End ClearingFacts.

(** ** The widget factory *)

Module WidgetFacts.
Import Widget.

Lemma isString_spec (v : param) :
  isString v = true <-> exists s, v = PString s.
Proof.
  destruct v; simpl; split; try discriminate; try (intros [? [=]]); eauto.
Qed.

Lemma isFunction_spec (v : param) :
  isFunction v = true <-> exists f, v = PFunction f.
Proof.
  destruct v; simpl; split; try discriminate; try (intros [? [=]]); eauto.
Qed.

Lemma isUndefined_spec (v : param) : isUndefined v = true <-> v = PUndefined.
Proof. destruct v; simpl; split; congruence. Qed.

Lemma attributesOK_step_valid (val : param) :
  attributesOK_step true val = true <-> valid_attribute val.
Proof.
  unfold attributesOK_step, valid_attribute.
  rewrite !andb_true_iff, !orb_true_iff, !isString_spec, !isFunction_spec,
    !isUndefined_spec.
  tauto.
Qed.

Lemma attributesOK_step_false (val : param) :
  attributesOK_step false val = false.
Proof. reflexivity. Qed.

(** The [reduce] over the attributes is the conjunction of the checks. *)
Lemma attributesOK_fold (l : list param) :
  fold_left attributesOK_step l true = true <-> Forall valid_attribute l.
Proof.
  induction l as [|val l IH]; simpl.
  - split; [constructor | reflexivity].
  - destruct (attributesOK_step true val) eqn:E.
    + rewrite IH. apply attributesOK_step_valid in E.
      split; [now constructor | now inversion 1].
    + assert (F : fold_left attributesOK_step l false = false).
      { clear. induction l as [|v l IH]; simpl; [reflexivity | exact IH]. }
      rewrite F. split; [discriminate|].
      inversion 1 as [|? ? Hv _]; subst.
      apply attributesOK_step_valid in Hv. congruence.
Qed.

(** What acceptance by the factory means and gives. *)
Lemma makeWidget_Normal (wp : widgetParams) (w : widget) :
  makeWidget wp = Normal w <->
  exists elements b,
    default (PArray []) (attributes wp) = PArray elements
    /\ Forall valid_attribute elements
    /\ default (PBoolean false) (onlyListedAttributes wp) = PBoolean b
    /\ w = {| attributeNames :=
                map (fun a => string_of (prop a (js "name"))) elements;
              restrictedTo :=
                if b
                then map (fun a => string_of (prop a (js "name"))) elements
                else [];
              attributesObj := fold_left attributesObj_step elements [];
              onlyListed := b;
              clearsQueryParam :=
                default (PBoolean false) (clearsQuery wp) |}.
Proof.
  unfold makeWidget.
  destruct (default (PArray []) (attributes wp)) as [| | | | | |elements|];
    cbn [isArray negb orb andb elements_of];
    try (split; [discriminate | intros (? & ? & [=] & _)]).
  destruct (fold_left attributesOK_step elements true) eqn:OK;
    cbn [negb orb].
  - apply attributesOK_fold in OK.
    destruct (default (PBoolean false) (onlyListedAttributes wp))
      as [| |b| | | | |]; cbn [isBoolean negb boolean_of];
      try (split; [discriminate | intros (? & ? & _ & _ & [=] & _)]).
    split.
    + intros [= <-]. exists elements, b. auto.
    + intros (e & b' & [= <-] & _ & [= <-] & ->). reflexivity.
  - split; [discriminate|].
    intros (e & b & [= <-] & V & _). apply attributesOK_fold in V.
    congruence.
Qed.

(** X12. The factory accepts its parameters exactly when [attributes],
    [undefined] standing for the empty array, is an array of plain objects with
    a string [name], a [label] that is absent or a string, a [template] that
    is absent, a string or a function and a [transformData] that is absent or
    a function, and [onlyListedAttributes], [undefined] standing for
    [false], is a boolean; otherwise it throws the usage message.
    [clearsQuery] is not checked. *)
Theorem makeWidget_accepts (wp : widgetParams) :
  ((exists w, makeWidget wp = Normal w) <->
   exists elements b,
     default (PArray []) (attributes wp) = PArray elements
     /\ Forall valid_attribute elements
     /\ default (PBoolean false) (onlyListedAttributes wp) = PBoolean b)
  /\ ((forall w, makeWidget wp <> Normal w) -> makeWidget wp = Throw usage).
Proof.
  split.
  - split.
    + intros [w H]. apply makeWidget_Normal in H.
      destruct H as (e & b & H1 & H2 & H3 & _). eauto.
    + intros (e & b & H1 & H2 & H3). eexists.
      apply makeWidget_Normal. exists e, b. eauto.
  - unfold makeWidget. destruct (_ || _); [reflexivity|].
    intros H. now destruct (H _ eq_refl).
Qed.

Lemma valid_attribute_name (val : param) :
  valid_attribute val ->
  PString (string_of (prop val (js "name"))) = prop val (js "name").
Proof. intros (_ & (s & ->) & _). reflexivity. Qed.

(** X13. An accepted widget keeps the [name] of every attribute, in the
    order of the array, restricts clearing to these names when
    [onlyListedAttributes] is [true] and to nothing otherwise, and keeps
    [clearsQuery] as given, [false] when it is [undefined]. *)
Theorem makeWidget_keeps (wp : widgetParams) (w : widget) :
  makeWidget wp = Normal w ->
  map PString (attributeNames w)
  = map (fun a => prop a (js "name"))
      (elements_of (default (PArray []) (attributes wp)))
  /\ default (PBoolean false) (onlyListedAttributes wp)
     = PBoolean (onlyListed w)
  /\ restrictedTo w = (if onlyListed w then attributeNames w else [])
  /\ clearsQueryParam w = default (PBoolean false) (clearsQuery wp).
Proof.
  intros H. apply makeWidget_Normal in H.
  destruct H as (e & b & -> & V & -> & ->). cbn.
  repeat split. rewrite map_map. apply map_ext_in.
  intros a Ha. apply valid_attribute_name.
  rewrite Forall_forall in V. now apply V.
Qed.





(** ** The callbacks of the widget *)

Section CallbackFacts.

Context {Results State Helper URL : Type}.
Context {utils : Utils Results State}.
Context {params : SearchParameters State}.
Context {search_helper : SearchHelper Helper State}.



(** X15. An accepted widget shows the records of the unrestricted
    extraction whose attribute name is in [restrictedTo], and all of them
    when [restrictedTo] is empty: what it lists is what its clear-all is
    restricted to. *)
Theorem render_refinements_restrictedTo
    (wp : widgetParams) (w : widget) (results : Results) (state : State) :
  makeWidget wp = Normal w ->
  render_refinements w results state
  = if isEmpty (restrictedTo w)
    then getFilteredRefinements results state (attributeNames w) false
    else filter (is_listed (restrictedTo w))
           (getFilteredRefinements results state (attributeNames w) false).
Proof.
  intros H. apply makeWidget_Normal in H.
  destruct H as (e & b & _ & _ & _ & ->).
  unfold render_refinements. cbn [attributeNames restrictedTo onlyListed].
  set (names := map (fun a => string_of (prop a (js "name"))) e).
  rewrite !getFilteredRefinements_steps. cbn [andb].
  destruct b; [|reflexivity].
  destruct names as [|n names'] eqn:E; [reflexivity|].
  cbn [isEmpty negb]. rewrite filter_map_swap. f_equal.
  apply filter_ext. intros r. unfold is_listed.
  now rewrite attributeName_computeLabel.
Qed.



End CallbackFacts.

End WidgetFacts.

(** ** The further statements on the sample data *)

Module FurtherInstances.
Import Model Sample Widget WidgetSample.

Lemma getRestrictedIndexForSort_range_sample :
  getRestrictedIndexForSort [js "price"] [js "color"; js "color"]
    (js "size") = 0
  /\ (exists i,
        getRestrictedIndexForSort [js "price"] [js "color"; js "color"]
          (js "color") = 1 + Z.of_nat i
        /\ (i < 2)%nat)
  /\ exists i,
       getRestrictedIndexForSort [js "price"] [js "color"; js "color"]
         (js "price") = Z.of_nat i
       /\ (i < 1)%nat.
Proof.
  pose proof (getRestrictedIndexForSort_range
                [js "price"] [js "color"; js "color"]) as R.
  split; [|split].
  - apply (proj2 (proj2 (R (js "size")))).
    + vm_compute. intros [H|[]]. discriminate H.
    + vm_compute. intros [H|[H|[]]]; discriminate H.
  - destruct (proj1 (proj2 (R (js "color")))) as (i & Hi & Hlt & _).
    + vm_compute. intros [H|[]]. discriminate H.
    + left. reflexivity.
    + exists i. split; [exact Hi | exact Hlt].
  - destruct (proj1 (R (js "price"))) as (i & Hi & Hlt & _).
    + left. reflexivity.
    + exists i. split; [exact Hi | exact Hlt].
Defined.

Lemma getRestrictedIndexForSort_injective_sample :
  attributeName color_red = attributeName color_blue.
Proof.
  apply (getRestrictedIndexForSort_injective
           [js "price"] [js "color"]
           (attributeName color_red) (attributeName color_blue)).
  - right. left. reflexivity.
  - right. left. reflexivity.
  - reflexivity.
Defined.

Lemma getRestrictedIndexForSort_unknown_name_sample :
  getRestrictedIndexForSort [js "color"; js "price"] [] (js "size")
  = getRestrictedIndexForSort [js "color"; js "price"] [] (js "price").
Proof.
  refine (proj1 (getRestrictedIndexForSort_unknown_name
                   [js "color"; js "price"] [] [js "color"] (js "price")
                   (js "size") size_large price_ge_10 _ _ _ _)).
  - reflexivity.
  - vm_compute. intros [H|[]]. discriminate H.
  - vm_compute. intros [H|[H|[]]]; discriminate H.
  - intros [].
Defined.

Lemma compareRefinements_transitive_sample :
  compareRefinements [] [js "color"; js "_tags"] color_blue tag_sale <= 0.
Proof.
  apply (proj1 (compareRefinements_transitive
                  [] [js "color"; js "_tags"]
                  color_blue color_red tag_sale)).
  - vm_compute. discriminate.
  - vm_compute. discriminate.
Defined.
·····
Exercise brief ▸ The required answer is the exact run of lines above starting at the line with "attributeNames w else [])" and ending at the line with "End WidgetFacts.", with both ends present.

Written solution ▸
  /\ restrictedTo w = (if onlyListed w then attributeNames w else [])
  /\ clearsQueryParam w = default (PBoolean false) (clearsQuery wp).
Proof.
  intros H. apply makeWidget_Normal in H.
  destruct H as (e & b & -> & V & -> & ->). cbn.
  repeat split. rewrite map_map. apply map_ext_in.
  intros a Ha. apply valid_attribute_name.
  rewrite Forall_forall in V. now apply V.
Qed.





(** ** The callbacks of the widget *)

Section CallbackFacts.

Context {Results State Helper URL : Type}.
Context {utils : Utils Results State}.
Context {params : SearchParameters State}.
Context {search_helper : SearchHelper Helper State}.



(** X15. An accepted widget shows the records of the unrestricted
    extraction whose attribute name is in [restrictedTo], and all of them
    when [restrictedTo] is empty: what it lists is what its clear-all is
    restricted to. *)
Theorem render_refinements_restrictedTo
    (wp : widgetParams) (w : widget) (results : Results) (state : State) :
  makeWidget wp = Normal w ->
  render_refinements w results state
  = if isEmpty (restrictedTo w)
    then getFilteredRefinements results state (attributeNames w) false
    else filter (is_listed (restrictedTo w))
           (getFilteredRefinements results state (attributeNames w) false).
Proof.
  intros H. apply makeWidget_Normal in H.
  destruct H as (e & b & _ & _ & _ & ->).
  unfold render_refinements. cbn [attributeNames restrictedTo onlyListed].
  set (names := map (fun a => string_of (prop a (js "name"))) e).
  rewrite !getFilteredRefinements_steps. cbn [andb].
  destruct b; [|reflexivity].
  destruct names as [|n names'] eqn:E; [reflexivity|].
  cbn [isEmpty negb]. rewrite filter_map_swap. f_equal.
  apply filter_ext. intros r. unfold is_listed.
  now rewrite attributeName_computeLabel.
Qed.



End CallbackFacts.

End WidgetFacts.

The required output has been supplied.